- Your task
Every line of the entries below from the one containing "rewrite bool_decide_false by" to the one containing "Forall range_ok rs -> bytes_ok", both ends included, must be written out exactly. No other line belongs in the answer.

Collection entries
Lemma ids_init_inv peer_limit local_limit :
  is_u64 peer_limit -> is_u64 local_limit -> ids_inv (wt_quic_connection_ids_init peer_limit local_limit).
Proof.
  unfold is_u64. intros. unfold wt_quic_connection_ids_init, WT_QUIC_CONNECTION_ID_LIMIT.
  constructor; cbn; unfold WT_QUIC_CONNECTION_ID_LIMIT, count_if; rewrite ?zsum_nil, ?zlen_nil;
    repeat case_match; reflect_bools; try (split; [|apply zlen_nonneg]); try lia; by constructor.
Qed.

Lemma push_inv s e next :
  ids_inv s -> (length (ids_entries s) < WT_QUIC_CONNECTION_ID_LIMIT)%nat ->
  zlen (ci_id e) <= WT_QUIC_MAX_CONNECTION_ID_LENGTH ->
  (if ci_issued e
   then ci_sequence e = ids_next_sequence s /\ next = ids_next_sequence s + 1 /\
        count_if providing (ids_entries s) < ids_peer_limit s
   else next = ids_next_sequence s /\ count_if supplied (ids_entries s) < ids_local_limit s) ->
  ids_inv (push_entry s e next).
Proof.
  intros [] Hlen Hid He. unfold push_entry.
  constructor; cbn [ids_entries ids_next_sequence ids_peer_limit ids_local_limit]; try done.
  - rewrite length_app. cbn. lia.
  - rewrite zlen_app. change (zlen [e]) with 1. destruct (ci_issued e); lia.
  - rewrite count_if_app, count_if_one. unfold providing at 2.
    destruct (ci_issued e), (ci_retired e); cbn [andb negb]; lia.
  - rewrite count_if_app, count_if_one. unfold supplied at 2.
    destruct (ci_issued e), (ci_retired e); cbn [andb negb]; lia.
  - rewrite List.filter_app, fmap_app. cbn [List.filter].
    destruct (ci_issued e) eqn:Hi; cbn [fmap list_fmap]; [|by rewrite app_nil_r].
    destruct He as (He & _). apply NoDup_app. split_and!; [done| |apply NoDup_singleton].
    intros x (y & -> & Hy)%list_elem_of_fmap Hx. apply list_elem_of_singleton in Hx.
    apply list_elem_of_In, filter_In in Hy as [Hy Hyi]. apply list_elem_of_In in Hy.
    eapply Forall_forall in iv_own_next0; [|exact Hy]. specialize (iv_own_next0 Hyi). lia.
  - apply Forall_app. split; [|apply Forall_singleton; intros Hi; rewrite Hi in He; lia].
    eapply Forall_impl; [exact iv_own_next0|]. intros x Hx Hi. specialize (Hx Hi).
    destruct (ci_issued e); lia.
  - apply Forall_app. split; [done|]. by apply Forall_singleton.
Qed.
Definition chunk_of (bytes : list Z) (c : Z * list Z) : Prop :=
  0 <= c.1 /\ 0 < zlen c.2 /\ c.1 + zlen c.2 <= zlen bytes /\ c.2 = zslice c.1 (zlen c.2) bytes.

Record csend_inv (s : wt_quic_crypto_send) (sent : list (Z * list Z)) : Prop := {
  cv_base : cs_base_offset s = 0;
  cv_len : zlen (cs_held s) <= Z.of_nat WT_QUIC_CRYPTO_BUFFER_MAX;
  cv_next : 0 <= cs_next_offset s <= zlen (cs_held s);
  cv_sent : concat sent.*2 = ztake (cs_next_offset s) (cs_held s);
  cv_chunks : Forall (fun c => chunk_of (cs_held s) c /\ c.1 + zlen c.2 <= cs_next_offset s) sent }.

Lemma zslice_app {A} off n (l k : list A) :
  0 <= off -> 0 <= n -> off + n <= zlen l -> zslice off n (l ++ k) = zslice off n l.
Proof.
  intros. unfold zslice, ztake, zdrop, zlen in *. rewrite drop_app_le by lia.
  apply take_app_le. rewrite length_drop. lia.
Qed.

Lemma ztake_slice {A} n m (l : list A) :
  0 <= n -> 0 <= m -> ztake (n + m) l = ztake n l ++ zslice n m l.
Proof.
  intros. unfold zslice, ztake, zdrop. rewrite Z2Nat.inj_add by lia.
  by rewrite <- take_take_drop.
Qed.

Lemma send_step_inv s sent e :
  csend_inv s sent -> send_event_ok e ->
  csend_inv (send_step (s, sent) e).1 (send_step (s, sent) e).2.
Proof.
  intros [] He. destruct e as [data|max_length]; cbn [send_step].
  - unfold wt_quic_crypto_send_append, WT_QUIC_CRYPTO_BUFFER_MAX in *.
    destruct (zlen data =? 0); [by constructor|]. rewrite u64_small by (unfold is_u64; zlia).
    destruct (Z.ltb_spec (Z.of_nat 4096 - zlen (cs_held s)) (zlen data)); [by constructor|].
    constructor; cbn [fst snd cs_base_offset cs_next_offset cs_held]; try done.
    + unfold WT_QUIC_CRYPTO_BUFFER_MAX. rewrite zlen_app. lia.
    + rewrite zlen_app. zlia.
    + rewrite cv_sent0. unfold ztake. symmetry. apply take_app_le. unfold zlen in *. lia.
    + eapply Forall_impl; [exact cv_chunks0|]. intros c [(H1 & H2 & H3 & H4) H5]. split; [|done].
      split_and!; [done|done|zlia|]. rewrite zslice_app by lia. done.
  - unfold wt_quic_crypto_send_next. rewrite cv_base0, Z.sub_0_r. cbn in He.
    unfold WT_QUIC_CRYPTO_BUFFER_MAX in *. ztest.
    rewrite (u64_small (cs_next_offset s)) by (unfold is_u64; lia).
    destruct (Z.leb_spec (zlen (cs_held s)) (cs_next_offset s)); [by constructor|].
    rewrite u64_small by (unfold is_u64; lia). set (n := cs_next_offset s) in *.
    set (len := if max_length <? zlen (cs_held s) - n then max_length else zlen (cs_held s) - n).
    assert (Hlen : 0 < len <= zlen (cs_held s) - n)
      by (unfold len; destruct (Z.ltb_spec max_length (zlen (cs_held s) - n)); lia).
    assert (Hz : zlen (zslice n len (cs_held s)) = len) by (apply zlen_zslice; lia).
    unfold wt_quic_crypto_send_advance. rewrite cv_base0, Z.sub_0_r, Hz. fold n. ztest.
    rewrite (u64_small n) by (unfold is_u64; lia). rewrite (u64_small (_ - n)) by (unfold is_u64; lia). ztest.
    cbn [fst snd]. rewrite u64_small by (unfold is_u64; lia).
    constructor; cbn [cs_base_offset cs_next_offset cs_held]; unfold WT_QUIC_CRYPTO_BUFFER_MAX; try done; try lia.
    + rewrite fmap_app, concat_app, cv_sent0, ztake_slice by lia. cbn. by rewrite app_nil_r.
    + apply Forall_app. split.
      * eapply Forall_impl; [exact cv_chunks0|]. intros c [H1 H2]. split; [done|lia].
      * apply Forall_singleton. unfold chunk_of; cbn. rewrite Hz. split_and!; (lia || done).
Qed.
Lemma decodes_rest checked d : decodes_end (take_rest checked) d d.
Proof.
  intros c Hl Hv. unfold take_rest. rewrite cursor_rest_live, Hv by done.
  rewrite bool_decide_false by done. rewrite andb_false_r. cbn [andb from_option id].
  destruct (Z.eqb_spec (zlen d) 0) as [Hz|]; cbn [negb].
  - by rewrite Hz, cursor_advance_0.
  - rewrite (cursor_skip_live c d []) by (done || by rewrite app_nil_r). done.
Qed.

(** The range loop stops exactly after the ranges. *)
Lemma ack_ranges_loop_spec rest rs : forall fuel done' i tl,
  Forall range_ok rs -> bytes_ok rest -> zlen rest < 2 ^ 64 ->
  0 <= done' <= zlen rest -> zdrop done' rest = ranges_wire rs ++ tl ->
  (length rs <= fuel)%nat ->
  ack_ranges_loop fuel (Some rest) (zlen rest) done' i (i + zlen rs) =
    Some (done' + zlen (ranges_wire rs)).
Proof.
  induction rs as [|r rs IH]; intros fuel dn i tl Hok Hb Hlen Hd Hv Hf.
  - rewrite zlen_nil, Z.add_0_r. destruct fuel; cbn [ack_ranges_loop]; rewrite Z.leb_refl;
      unfold ranges_wire; cbn; by rewrite zlen_nil, Z.add_0_r.
  - inversion Hok as [|? ? Hr Hrs]; subst. pose proof (zlen_nonneg rs).
    destruct fuel as [|fuel]; [cbn in Hf; lia|]. cbn [ack_ranges_loop]. rewrite zlen_cons. ztest.
    unfold ranges_wire in Hv |- *. cbn [fmap list_fmap concat fmap option_fmap option_map] in *.
    fold (ranges_wire rs) in *. rewrite <- app_assoc in Hv.
    assert (Hlv : zlen (zdrop dn rest) = zlen rest - dn) by (by rewrite zlen_zdrop).
    rewrite <- Hlv.
    assert (Hlive : cursor_live (wt_cursor_init (Some (zdrop dn rest)) (zlen (zdrop dn rest)))).
    { apply cursor_init_live; [lia|]. unfold bytes_ok in *. auto with wt. }
    assert (Hr' : decodes (gap <- wt_quic_read_varint;; len <- wt_quic_read_varint;; pret (gap, len))
                    (range_wire r) r).
    { destruct r as [g l], Hr; cbn in *. unfold range_wire; cbn.
      eapply decodes_bind; [by apply decodes_read_varint|].
      apply (decodes_map _ (fun len => (g, len))). by apply decodes_read_varint. }
    rewrite (Hr' _ (ranges_wire rs ++ tl) Hlive) by done.
    cbn [cursor_advance cur_offset wt_cursor_init]. rewrite Z.add_0_l.
    replace (i + (1 + zlen rs)) with (i + 1 + zlen rs) by lia.
    pose proof (zlen_nonneg (range_wire r)).
    rewrite (IH fuel (dn + zlen (range_wire r)) (i + 1) tl); [|done|done|done|..].
    + rewrite zlen_app. f_equal. lia.
    + rewrite Hv, zlen_app in Hlv. pose proof (zlen_nonneg (ranges_wire rs ++ tl)). lia.
    + rewrite <- zdrop_zdrop, Hv by lia. by apply zdrop_app_exact.
    + cbn in Hf. lia.
Qed.

Lemma decodes_ack_ranges rs :
  Forall range_ok rs -> decodes (ack_take_ranges (zlen rs)) (ranges_wire rs) (ranges_wire rs).
Proof.
  intros Hok c tl Hl Hv. unfold ack_take_ranges. rewrite cursor_rest_live, Hv by done.
  assert (Hok' : bytes_ok (ranges_wire rs ++ tl)).
  { rewrite <- Hv. apply cursor_view_ok. apply Hl. }
  destruct (cursor_live_fits c _ _ Hl Hv) as [_ Hlt].
  pose proof (zlen_nonneg (ranges_wire rs)). pose proof (zlen_nonneg tl).
  change (zlen rs) with (0 + zlen rs).
  rewrite (ack_ranges_loop_spec _ rs _ 0 0 tl); try done.
  - rewrite Z.add_0_l. cbn [from_option id].
    rewrite ztake_app_exact, (cursor_skip_live c _ tl) by done. done.
  - by rewrite zlen_app.
  - rewrite zlen_app. lia.
  - pose proof (ranges_wire_len rs Hok). rewrite zlen_app. unfold zlen in *. lia.
Qed.

Lemma flag_set_stream s :
  flag_set (stream_type s) 0x04 = sf_has_offset s /\ flag_set (stream_type s) 0x02 = sf_has_length s /\
  flag_set (stream_type s) 0x01 = sf_fin s.
Proof. by destruct s as [? ? [] [] [] ?]. Qed.

Ltac decodes_fields :=
  repeat lazymatch goal with
  | |- decodes (pbind wt_quic_read_varint (fun x => pret (@?f x))) _ _ =>
      apply (decodes_map _ f); apply decodes_read_varint
  | |- decodes (pbind wt_quic_read_varint _) _ _ =>
      eapply decodes_bind; [apply decodes_read_varint|]
  end.

Lemma decodes_data_map d (f : list Z -> wt_quic_frame) :
  data_ok d ->
  decodes (n <- wt_quic_read_varint;; d <- wt_quic_take n;; pret (f d)) (data_wire d) (f d).
Proof.
  intros Hd. eapply decodes_bind; [by apply decodes_read_varint|].
  apply (decodes_map _ f). by apply decodes_wt_take.
Qed.

Lemma decodes_ack a :
  frame_ok (FRAME_ACK a) ->
  decodes (decode_ack (frame_type (FRAME_ACK a))) (frame_body (FRAME_ACK a)) (FRAME_ACK a).
Proof.
  intros (Hl & Hd & Hf & Hc & (rs & Hok & Hr & Hn & _) & Hecn). unfold decode_ack, frame_body.
  do 4 (eapply decodes_bind; [by apply decodes_read_varint|]).
  rewrite Hr, Hn. eapply decodes_bind; [by apply decodes_ack_ranges|].
  destruct a as [la de fi ra co [[[e0 e1] ce]|]]; cbn in *; subst.
  - destruct (Hecn _ _ _ eq_refl) as (? & ? & ?).
    eapply decodes_bind; [by apply decodes_read_varint|].
    eapply decodes_bind; [by apply decodes_read_varint|].
    eapply (decodes_map _ (fun ce => FRAME_ACK _)). by apply decodes_read_varint.
  - apply decodes_ret.
Qed.

Lemma decodes_new_connection_id sequence retire cid token :
  frame_ok (FRAME_NEW_CONNECTION_ID sequence retire cid token) ->
  decodes decode_new_connection_id
    (frame_body (FRAME_NEW_CONNECTION_ID sequence retire cid token))
    (FRAME_NEW_CONNECTION_ID sequence retire cid token).
Proof.
  intros (Hs & Hr & Hc & Ht). unfold decode_new_connection_id, frame_body.
  assert (varint_ok retire) by (unfold varint_ok in *; lia).
  do 2 (eapply decodes_bind; [by apply decodes_read_varint|]).
  eapply decodes_bind; [by apply decodes_take|].
  change (byte_at [zlen cid] 0) with (zlen cid). cbn zeta.
  unfold WT_QUIC_MAX_CONNECTION_ID_LENGTH. ztest. cbn [orb].
  eapply decodes_bind; [by apply decodes_take|].
  eapply decodes_bind_nil; [by apply decodes_take|]. ztest. apply decodes_ret.
Qed.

- Answer to the exercise
  rewrite bool_decide_false by done. rewrite andb_false_r. cbn [andb from_option id].
  destruct (Z.eqb_spec (zlen d) 0) as [Hz|]; cbn [negb].
  - by rewrite Hz, cursor_advance_0.
  - rewrite (cursor_skip_live c d []) by (done || by rewrite app_nil_r). done.
Qed.

(** The range loop stops exactly after the ranges. *)
Lemma ack_ranges_loop_spec rest rs : forall fuel done' i tl,
  Forall range_ok rs -> bytes_ok rest -> zlen rest < 2 ^ 64 ->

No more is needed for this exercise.